◆ Directions for this task ◆
The expected output is an exact restatement of all the records.

(Stored data)
++++++++++

(** * Kujira: rendering and world-query engine (src/main.c)

    A shallow embedding of the parts of [main.c] that the specification
    talks about and of the routines around them (bitmap helpers, the
    views, the camera), and the properties checked against it.

    Conventions.
    - A C [int] / [unsigned int] is a [Z]; where the source relies on the
      32-bit pattern (packed colours) the reduction modulo 2^32 is written
      out ([u32]).
    - A C [float] is the rational number it denotes.  Every single
      precision operation is the exact rational operation followed by
      [F32.round], IEEE-754 binary32 round-to-nearest-even (24 bit
      significand, least exponent -149).  NaN, infinities and the sign of
      zero are outside the model; no computation below leaves the finite
      range.  [F32.round] is compared with the Standard Library's
      [SpecFloat] operations in [F32Facts.round_agrees_with_SpecFloat].
    - A heap array is a [list Z]; a read or write outside the array is
      undefined behaviour in C and [None] here. *)

From Stdlib Require Import ZArith QArith Qround Qcanon Lia Lqa List Bool.
From Stdlib Require Import Sorting.Sorted Sorting.Permutation.
From Stdlib Require Import Floats.SpecFloat.
From stdpp Require Import base list gmap.

Local Open Scope Z_scope.

(** ** Constants of [main.c] *)

Definition TILESIZE : Z := 48.
Definition DISPLAY_PW : Z := 960.
Definition DISPLAY_PH : Z := 540.
Definition DISPLAY_TW : Z := DISPLAY_PW ÷ TILESIZE.
Definition DISPLAY_TH : Z := DISPLAY_PH ÷ TILESIZE.
Definition MAPLENGTH : Z := 2000.
Definition MAPWIDTH : Z := 2000.
Definition MAPHEIGHT : Z := 2000.
Definition SCROLL_TW : Z := DISPLAY_TW - 5.
Definition SCROLL_TH : Z := DISPLAY_TH - 5.
Definition SCROLL_PW : Z := SCROLL_TW * TILESIZE.
Definition SCROLL_PH : Z := SCROLL_TH * TILESIZE.

(** ** Single precision arithmetic *)

Module F32.

(** The value of a finite binary32 number. *)
Definition float : Type := Q.
Bind Scope Q_scope with float.

Definition prec : Z := 24.
Definition emin : Z := -149.

(** [mag q], for [q <> 0] given as a reduced fraction [n/d]: the
    exponent [e] with [2^(e-1) <= |q| < 2^e]. *)
Definition mag (n d : Z) : Z :=
  if d <=? Z.abs n
  then Z.log2 (Z.abs n / d) + 1
  else 1 - Z.log2_up ((d + Z.abs n - 1) / Z.abs n).

(** The integer nearest to [N/D] ([0 < D]), ties to the even one. *)
Definition rne_div (N D : Z) : Z :=
  let f := N / D in
  match 2 * (N mod D) ?= D with
  | Lt => f
  | Gt => f + 1
  | Eq => if Z.even f then f else f + 1
  end.

(** [m * 2^e] as a fraction. *)
Definition scale2 (m e : Z) : Q :=
  if 0 <=? e then inject_Z (m * 2 ^ e) else Qmake m (Z.to_pos (2 ^ (- e))).

(** Exponent of the last place kept for a value of magnitude [mg]. *)
Definition fexp (mg : Z) : Z := Z.max (mg - prec) emin.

++++++++++

◆ Solved exercise ◆
(** * Kujira: rendering and world-query engine (src/main.c)

    A shallow embedding of the parts of [main.c] that the specification
    talks about and of the routines around them (bitmap helpers, the
    views, the camera), and the properties checked against it.

    Conventions.
    - A C [int] / [unsigned int] is a [Z]; where the source relies on the
      32-bit pattern (packed colours) the reduction modulo 2^32 is written
      out ([u32]).
    - A C [float] is the rational number it denotes.  Every single
      precision operation is the exact rational operation followed by
      [F32.round], IEEE-754 binary32 round-to-nearest-even (24 bit
      significand, least exponent -149).  NaN, infinities and the sign of
      zero are outside the model; no computation below leaves the finite
      range.  [F32.round] is compared with the Standard Library's
      [SpecFloat] operations in [F32Facts.round_agrees_with_SpecFloat].
    - A heap array is a [list Z]; a read or write outside the array is
      undefined behaviour in C and [None] here. *)

From Stdlib Require Import ZArith QArith Qround Qcanon Lia Lqa List Bool.
From Stdlib Require Import Sorting.Sorted Sorting.Permutation.
From Stdlib Require Import Floats.SpecFloat.
From stdpp Require Import base list gmap.

Local Open Scope Z_scope.

(** ** Constants of [main.c] *)

Definition TILESIZE : Z := 48.
Definition DISPLAY_PW : Z := 960.
Definition DISPLAY_PH : Z := 540.
Definition DISPLAY_TW : Z := DISPLAY_PW ÷ TILESIZE.
Definition DISPLAY_TH : Z := DISPLAY_PH ÷ TILESIZE.
Definition MAPLENGTH : Z := 2000.
Definition MAPWIDTH : Z := 2000.
Definition MAPHEIGHT : Z := 2000.
Definition SCROLL_TW : Z := DISPLAY_TW - 5.
Definition SCROLL_TH : Z := DISPLAY_TH - 5.
Definition SCROLL_PW : Z := SCROLL_TW * TILESIZE.
Definition SCROLL_PH : Z := SCROLL_TH * TILESIZE.

(** ** Single precision arithmetic *)

Module F32.

(** The value of a finite binary32 number. *)
Definition float : Type := Q.
Bind Scope Q_scope with float.

Definition prec : Z := 24.
Definition emin : Z := -149.

(** [mag q], for [q <> 0] given as a reduced fraction [n/d]: the
    exponent [e] with [2^(e-1) <= |q| < 2^e]. *)
Definition mag (n d : Z) : Z :=
  if d <=? Z.abs n
  then Z.log2 (Z.abs n / d) + 1
  else 1 - Z.log2_up ((d + Z.abs n - 1) / Z.abs n).

(** The integer nearest to [N/D] ([0 < D]), ties to the even one. *)
Definition rne_div (N D : Z) : Z :=
  let f := N / D in
  match 2 * (N mod D) ?= D with
  | Lt => f
  | Gt => f + 1
  | Eq => if Z.even f then f else f + 1
  end.

(** [m * 2^e] as a fraction. *)
Definition scale2 (m e : Z) : Q :=
  if 0 <=? e then inject_Z (m * 2 ^ e) else Qmake m (Z.to_pos (2 ^ (- e))).

(** Exponent of the last place kept for a value of magnitude [mg]. *)
Definition fexp (mg : Z) : Z := Z.max (mg - prec) emin.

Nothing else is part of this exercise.